In 2002, the sci-fi movie Minority Report was released. Fast-forward 15 years and you’ll see eerie similarities when watching the newly released Pre-Crime. But while Minority Report was an action-thriller, Pre-Crime is a documentary. Minority Report envisions a world where we can predict crime and stop perpetrators before they commit the acts. Pre-Crime cites real technology that cities are using to ‘predict’ potential criminals.
The line between reality and fiction is suddenly very blurry.
Pre-Crime premiered at Toronto’s Hot Docs Film Festival in May 2017 and it was unreal. At first, the movie seemed to focus on the philosophical arguments of security vs. privacy, the age of surveillance and how data from various social media services, including Google and Facebook, can be used to track us. This is common – advertisers will pay big money for your personal data in order to tailor ads to your interests, increasing the likelihood of making a sale. There is a famous quote that, “if you are not paying for a product, then you are the product!”, and it cannot be more true than with free email and social media services.

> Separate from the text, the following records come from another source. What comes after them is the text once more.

Lemma used_nodup st fs i f : data_rep st fs → fs !! i = Some f → NoDup (used f).
Proof.
  intros Hr Hi. assert (NoDup (used_all fs)) as Hnd by (rewrite (dr_used _ _ Hr); apply NoDup_seqZ).
  rewrite (used_all_split fs i f Hi) in Hnd. by apply NoDup_app in Hnd as (Hnd & _).
Qed.

Lemma used_blocks_nodup st fs i f : data_rep st fs → fs !! i = Some f → NoDup (mf_blocks f).
Proof. intros Hr Hi. by apply (used_nodup st fs i f Hr), NoDup_app in Hi as (Hnd & _). Qed.

Lemma used_ind_fresh st fs i f : data_rep st fs → fs !! i = Some f → mf_ind f ≠ 0 → mf_ind f ∉ mf_blocks f.
Proof.
  intros Hr Hi Hne Hin. pose proof (used_nodup st fs i f Hr Hi) as Hnd. unfold used in Hnd.
  rewrite (proj2 (Z.eqb_neq _ _)) in Hnd by done. apply NoDup_app in Hnd as (_ & Hnd & _). apply (Hnd _ Hin). by apply list_elem_of_singleton.
Qed.

(** One file changes, with [a] more blocks. *)
Lemma data_rep_change st st' fs i f f' a :
  data_rep st fs → fs !! i = Some f → img_len st' = img_len st → m_sb st' = m_sb st →
  0 ≤ a → freeblock st' = freeblock st + a → freeblock st' ≤ FSSIZE → used f' ≡ₚ used f ++ seqZ (freeblock st) a →
  (∀ n, n ∉ used f' → img st' n = img st n) → (∀ n, Z.of_nat (length (img st' n)) = BSIZE) → file_rep (img st') f' →
  data_rep st' (<[i := f']> fs).
Proof.
  intros Hr Hi Hlen Hsb Ha Hfree Hmax Hused Hc Hsz Hf'. pose proof (dr_free _ _ Hr) as Hfr.
  assert (∀ n, n ∈ used f' → n ∈ used f ∨ freeblock st ≤ n < freeblock st') as Hin.
  { intros n Hn. rewrite Hused in Hn. apply elem_of_app in Hn as [Hn|Hn]; [by left|right]. apply elem_of_seqZ in Hn. lia. }
  split; rewrite ?Hlen, ?Hsb; try apply Hr; try done; [lia| | |].
  - rewrite (used_all_insert fs i f f' Hi), Hused. rewrite <- app_assoc, (Permutation_app_comm (seqZ _ _)), app_assoc.
    rewrite <- (used_all_split fs i f Hi), (dr_used _ _ Hr). replace (freeblock st' - nmeta) with ((freeblock st - nmeta) + a) by lia.
    rewrite seqZ_app by lia. by replace (nmeta + (freeblock st - nmeta)) with (freeblock st) by lia.
  - intros j g Hj. destruct (decide (i = j)) as [<-|Hij].
    + rewrite list_lookup_insert_eq in Hj by (by eapply lookup_lt_Some). by injection Hj as <-.
    + rewrite list_lookup_insert_ne in Hj by done. apply (file_rep_frame (img st)); [|by apply (dr_files _ _ Hr j)].
      intros n Hn. apply Hc. intros Hn'. destruct (Hin n Hn') as [Hn''|Hn''].
      * by apply (used_other st fs i f j g n).
      * pose proof (used_range st fs j g n Hr Hj Hn). lia.
  - intros n Hn. rewrite Hc; [apply (dr_zero _ _ Hr); lia|]. intros Hn'. destruct (Hin n Hn') as [Hn''|Hn'']; [|lia].
    pose proof (used_range st fs i f n Hr Hi Hn''). lia.
Qed.

(** ** Arrays of block numbers *)

Lemma encode_u32s_app vs ws : encode_u32s (vs ++ ws) = encode_u32s vs ++ encode_u32s ws.
Proof. unfold encode_u32s. by rewrite fmap_app, join_app. Qed.

Lemma put_encode_u32s vs i v : (i < length vs)%nat → put_u32 (encode_u32s vs) (4 * Z.of_nat i) v = encode_u32s (<[i := v]> vs).
Proof.
  intros Hi. destruct (lookup_lt_is_Some_2 vs i Hi) as [w Hw]. rewrite insert_take_drop by done.
  rewrite <- (take_drop_middle vs i w Hw) at 1. change (v :: drop (S i) vs) with ([v] ++ drop (S i) vs).
  change (w :: drop (S i) vs) with ([w] ++ drop (S i) vs). rewrite !encode_u32s_app.
  change (encode_u32s [w]) with (le_encode 4 w ++ []). change (encode_u32s [v]) with (le_encode 4 v ++ []). rewrite !app_nil_r.
  assert (length (encode_u32s (take i vs)) = Z.to_nat (4 * Z.of_nat i)) as Hl by (rewrite length_encode_u32s, length_take; lia).
  unfold put_u32, put_bytes. rewrite take_app_length' by done. rewrite <- Hl. f_equal. f_equal.
  rewrite drop_app_add, length_le_encode. apply drop_app_length'. by rewrite length_le_encode.
Qed.

Lemma get_u32_encode vs i v : vs !! i = Some v → 0 ≤ v < 2 ^ 32 → get_u32 (encode_u32s vs) (4 * Z.of_nat i) = v.
Proof. intros Hi Hv. unfold get_u32. rewrite (get_encode_u32s vs i v Hi). by apply le_decode_encode. Qed.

But the plot quickly thickens – what if governments started buying this private data and using it to predict crime patterns? What if police started analyzing this data, and combined it with other information that they may know about you – and then sent you a letter asking you to stop acting in a certain way, or to stop hanging around with the people you know? Amazingly, this is exactly what is happening in at least two cities: Chicago, Illinois in the US, and Kent, in the United Kingdom.
In Chicago, a ‘Heatlist’ has been developed of over 1,500 potential targets, who are at high-risk to being parties of a violent crime either as victims or perpetrators. Factors including gang affiliation and a number of arrest and crime-related metrics, are used to identify targets, who are then sent letters informing them of their place on the list and the reasons for being on it, along with a warning that they should not engage in any criminal activity.
Kent, on the other hand, uses a softer approach. Crime data is sent daily to a system for analysis, and a report highlighting ‘target’ areas is produced. Police use the list to prioritize their policing activities. The system utilizes a feedback loop, where new crimes are reported to the system, helping improve its accuracy.
While these efforts are designed to keep us safe, the movie raises a rather curious question: will we ever reach a point where we are tracked and scored for being good – or bad – citizens, as China is proposing to do by 2020?
On the other hand, we live in a world where ‘smart cities’ are touted as the solution for our future – a connected city that is filled with sensors, cameras, and self-driving cars, as the answer to today’s challenges. In a recent Smart Cities NYC conference, Google’s parent company, Alphabet, announced that one of its subsidiaries, Sidewalk Labs, may build a 12-acre digital district in Toronto. As with any surveillance solution, this will produce tons of data that can be used to maintain safety, but also to invade our privacy. Will we trust Google with that data? Would we trade our privacy for the convenience of an easy life?
These are all chilling thoughts, and they come at a time where societies struggle with recent revelations by Edward Snowden and Wikileak’s Julian Assange on mass-surveillance. In his novel 1984, George Orwell describes the ‘thought police’ – the secret police that can monitor your thoughts. It may seem ridiculous, but come to think of it, if you are putting your most intimate thoughts online to share or to keep private, aren’t private organizations and government agencies already reading your thoughts? There is a great quote that serves as a stern reminder: “1984 was a warning, not an instruction manual.”
At the end of the day, we realize that the role of police is shifting and new threats are appearing – from cybercrime to the use of encrypted communication. However, can we trust companies and governments to guard and protect, rather than abuse, our personal data? Can we trust that the more privacy we give up, the more secure we will be? This is a question that requires deep reflection, and active conversations from all parties involved, as we witness dramatic changes to what privacy means in our time.